Foodie start-ups might just be the state's elusive fountain of youth, writes Thomas Bywater.
A mad river is a river that flows North.
Seemingly heading uphill, defying logic and physics — a mad river goes against the flow. This is why Mad River Valley in Vermont is the perfect place to start an American food revolution.
The Mad River Food Hub was founded as a business incubator for local producers.
Helping take foodie start-ups and business ideas to the next level, it's the kind of concept more associated with Silicon Valley than the Vale of Winooski, but the results are far more practical, tangible and delicious.
The hub has attracted young, enthusiastic artisans and producers from across the state — each with their own specific craft and expertise. So far the hub lists 30 small businesses among its customers.
You have a meat curer, apiarists, brewers, a distillery — and a whole cheesemonger's worth of small-batch dairy producers. It is a space where producers can come together on a manageable scale, to collaborate on something extraordinary.

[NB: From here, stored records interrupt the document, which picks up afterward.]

(* ===== verification/Loader.v ===== *)
(** * Loading content

    Models [FullLoader] and the loader over a hash map of
    [iroh-unixfs/src/content_loader.rs]: a block comes from the local store, from bitswap or
    from an HTTP gateway, and what came over the network is stored.  The store is that of
    [BlockStore]; bitswap, the indexer and HTTP are functions, and which of two requests is
    answered first is an argument. *)

From stdpp Require Import prelude strings list gmap.
From Stdlib Require Import ZArith Lia.
From S2P Require Import Prelude Cids Bits BlockStore Unixfs Chunker Paths Resolver.
Local Open Scope Z_scope.

Definition IROH_STORE : string := "iroh-store".

(** The [url] crate, and the text of a CID as version 1 in base 32 *)
Class Urls `{Ids} := {
  Url : Type;
  url_parse : bytes → option Url;
  url_to_string : Url → bytes;
  url_join : Url → bytes → option Url;
  url_set_query : Url → bytes → Url;
  cid_base32 : Cid → option bytes
}.

Section loader.
Context `{Multiformats} `{!StoreCodecs} `{!RocksDb} `{!IpldLib} `{!Urls}.

Inductive GatewayUrl := Gateway_Full (u : Url) | Gateway_Subdomain (s : bytes).

Definition GatewayUrl_from_str (input : bytes) : res string GatewayUrl :=
  if bool_decide (is_Some (strip_prefix (str "http") input)) || bool_decide (is_Some (strip_prefix (str "https") input)) then
    url ← ok_or (url_parse input) "invalid url"%string;
    Ok (Gateway_Full url)
  else Ok (Gateway_Subdomain input).

Definition GatewayUrl_as_string (g : GatewayUrl) : bytes :=
  match g with Gateway_Full url => url_to_string url | Gateway_Subdomain s => s end.

Definition GatewayUrl_as_url (g : GatewayUrl) (cid : Cid) : res string Url :=
  cid_str ← ok_or (cid_base32 cid) "invalid cid"%string;
  match g with
  | Gateway_Full raw =>
      url ← unwrap (url_join raw cid_str);
      Ok (url_set_query url (str "format=raw"))
  | Gateway_Subdomain raw =>
      ok_or (url_parse (str "https://" ++ cid_str ++ str ".ipfs." ++ raw ++ str "?format=raw")) "invalid url"%string
  end.

(** ** The services *)

(** [None] is a service that is not configured.  A response of a gateway is whether its
    status is a success, and its body. *)
Record FullLoader := {
  fl_store : option StoreState;
  fl_p2p : option (Z → Cid → gset PeerId → res string bytes);
  fl_indexer : option (Cid → res string (list PeerId));
  fl_http : Url → res string (bool * bytes);
  fl_gateways : list GatewayUrl
}.

(** [choose(&mut rng)]: the draw is a number below the length of the list. *)
Definition next_gateway (l : FullLoader) (draw : nat) : option GatewayUrl :=
  match fl_gateways l with [] => None | _ => fl_gateways l !! draw end.

(** An error of the store is passed on by its service. *)
Definition rpc_store {A} (r : res (store_err db_error) A) : res string A :=
  match r with Ok a => Ok a | _ => Err "store"%string end.

Definition fetch_store (l : FullLoader) (cid : Cid) : res string (option LoadedCid) :=
  match fl_store l with
  | Some store =>
      data ← rpc_store (store_get cid store);
      Ok (match data with
          | Some data => Some {| loaded_data := data; loaded_source := Source_Store IROH_STORE |}
          | None => None
          end)
  | None => Ok None
  end.

Definition fetch_bitswap (l : FullLoader) (ctx : Z) (cid : Cid) : res string (option LoadedCid) :=
  match fl_p2p l with
  | Some p2p =>
      let providers := match fl_indexer l with
                       | Some indexer => match indexer cid with Ok ps => list_to_set ps | _ => ∅ end
                       | None => ∅
                       end in
      data ← p2p ctx cid providers;
      Ok (Some {| loaded_data := data; loaded_source := Source_Bitswap |})
  | None => Ok None
  end.

Definition fetch_gateway (l : FullLoader) (draw : nat) (cid : Cid) : res string (option LoadedCid) :=
  match next_gateway l draw with
  | Some gw =>
      url ← GatewayUrl_as_url gw cid;
      '(success, data) ← fl_http l url;
      ensure success "unexpected http status"%string;;
      if bool_decide (verify_hash cid data = Some true) then
        Ok (Some {| loaded_data := data; loaded_source := Source_Http (GatewayUrl_as_string gw) |})
      else Err "invalid CID hash"%string
  | None => Ok None
  end.

(** ** Loading *)

Definition offline (r : res string (option LoadedCid)) : bool := match r with Ok None => true | _ => false end.

(** Of two answers the first that has the block; otherwise the error.  A panic of a request
    is one of the loader. *)
Definition select_loaded (first second : res string (option LoadedCid)) : res string LoadedCid :=
  match first with
  | Ok (Some loaded) => Ok loaded
  | Panic => Panic
  | _ =>
      match second with
      | Ok (Some loaded) => Ok loaded
      | Panic => Panic
      | _ => if offline first && offline second then Err "offline"%string else Err "failed to find"%string
      end
  end.

(** The result, and what is handed to [store_data] *)
Definition load_cid (l : FullLoader) (draw : nat) (bitswap_first : bool) (ctx : Z) (cid : Cid)
    : res string LoadedCid * option (Cid * bytes) :=
  match fetch_store l cid with
  | Ok (Some loaded) => (Ok loaded, None)
  | Ok None =>
      let bitswap := fetch_bitswap l ctx cid in
      let gateway := fetch_gateway l draw cid in
      match (if bitswap_first then select_loaded bitswap gateway else select_loaded gateway bitswap) with
      | Ok loaded => (Ok loaded, Some (cid, loaded_data loaded))
      | Err e => (Err e, None)
      | Panic => (Panic, None)
      end
  | Err e => (Err e, None)
  | Panic => (Panic, None)
  end.

(** The task of [store_data]: the store after it, whether the block was stored, and the
    blocks that bitswap is told of *)
Definition store_data (l : FullLoader) (cid : Cid) (data : bytes)
    : option StoreState * bool * list (list (Cid * bytes)) :=
  let links := match parse_links cid data with Ok links => links | _ => [] end in
  match fl_store l with
  | Some store =>
      match store_put cid data links store with
      | (store, Ok _) => (Some store, true, match fl_p2p l with Some _ => [[(cid, data)]] | None => [] end)
      | (store, _) => (Some store, false, [])
      end
  | None => (None, false, [])
  end.

Definition with_store (l : FullLoader) (store : option StoreState) : FullLoader :=
  {| fl_store := store; fl_p2p := fl_p2p l; fl_indexer := fl_indexer l; fl_http := fl_http l; fl_gateways := fl_gateways l |}.

Definition loader_has_cid (l : FullLoader) (cid : Cid) : res string bool :=
  store ← ok_or (fl_store l) "no store"%string;
  rpc_store (store_has cid store).

(** ** The loader over a hash map *)

Definition map_load_cid (m : gmap Cid bytes) (cid : Cid) : res string LoadedCid :=
  match m !! cid with
  | Some b => Ok {| loaded_data := b; loaded_source := Source_Bitswap |}
  | None => Err "not found"%string
  end.
Definition map_has_cid (m : gmap Cid bytes) (cid : Cid) : res string bool := Ok (bool_decide (is_Some (m !! cid))).
End loader.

At the tasting centre in Mad River, the food miles might have been minimal but the inspiration and expertise had come from across the world.
"We're quite cosmopolitan," says Robin Morris, founder of the hub.
Morris is an understated British expat who — like so many others — escaped a career in business management in Manhattan for the good life in the Green Mountains.
It seems the Vermont countryside needed his expertise as much as he needed the change of scenery.
Morris saw the rich variety and quality of produce which could be found in the sate "from alpine highlands, down to the valley grasslands", and here he found a new vocation.
In 2011, he founded the Mad River Food Hub to provide processing rooms, a distribution network to grow cottage industries into recognisable, profit-turning operations.
Like Morris, the hub's customers offer a smorgasbord of different trades and backgrounds.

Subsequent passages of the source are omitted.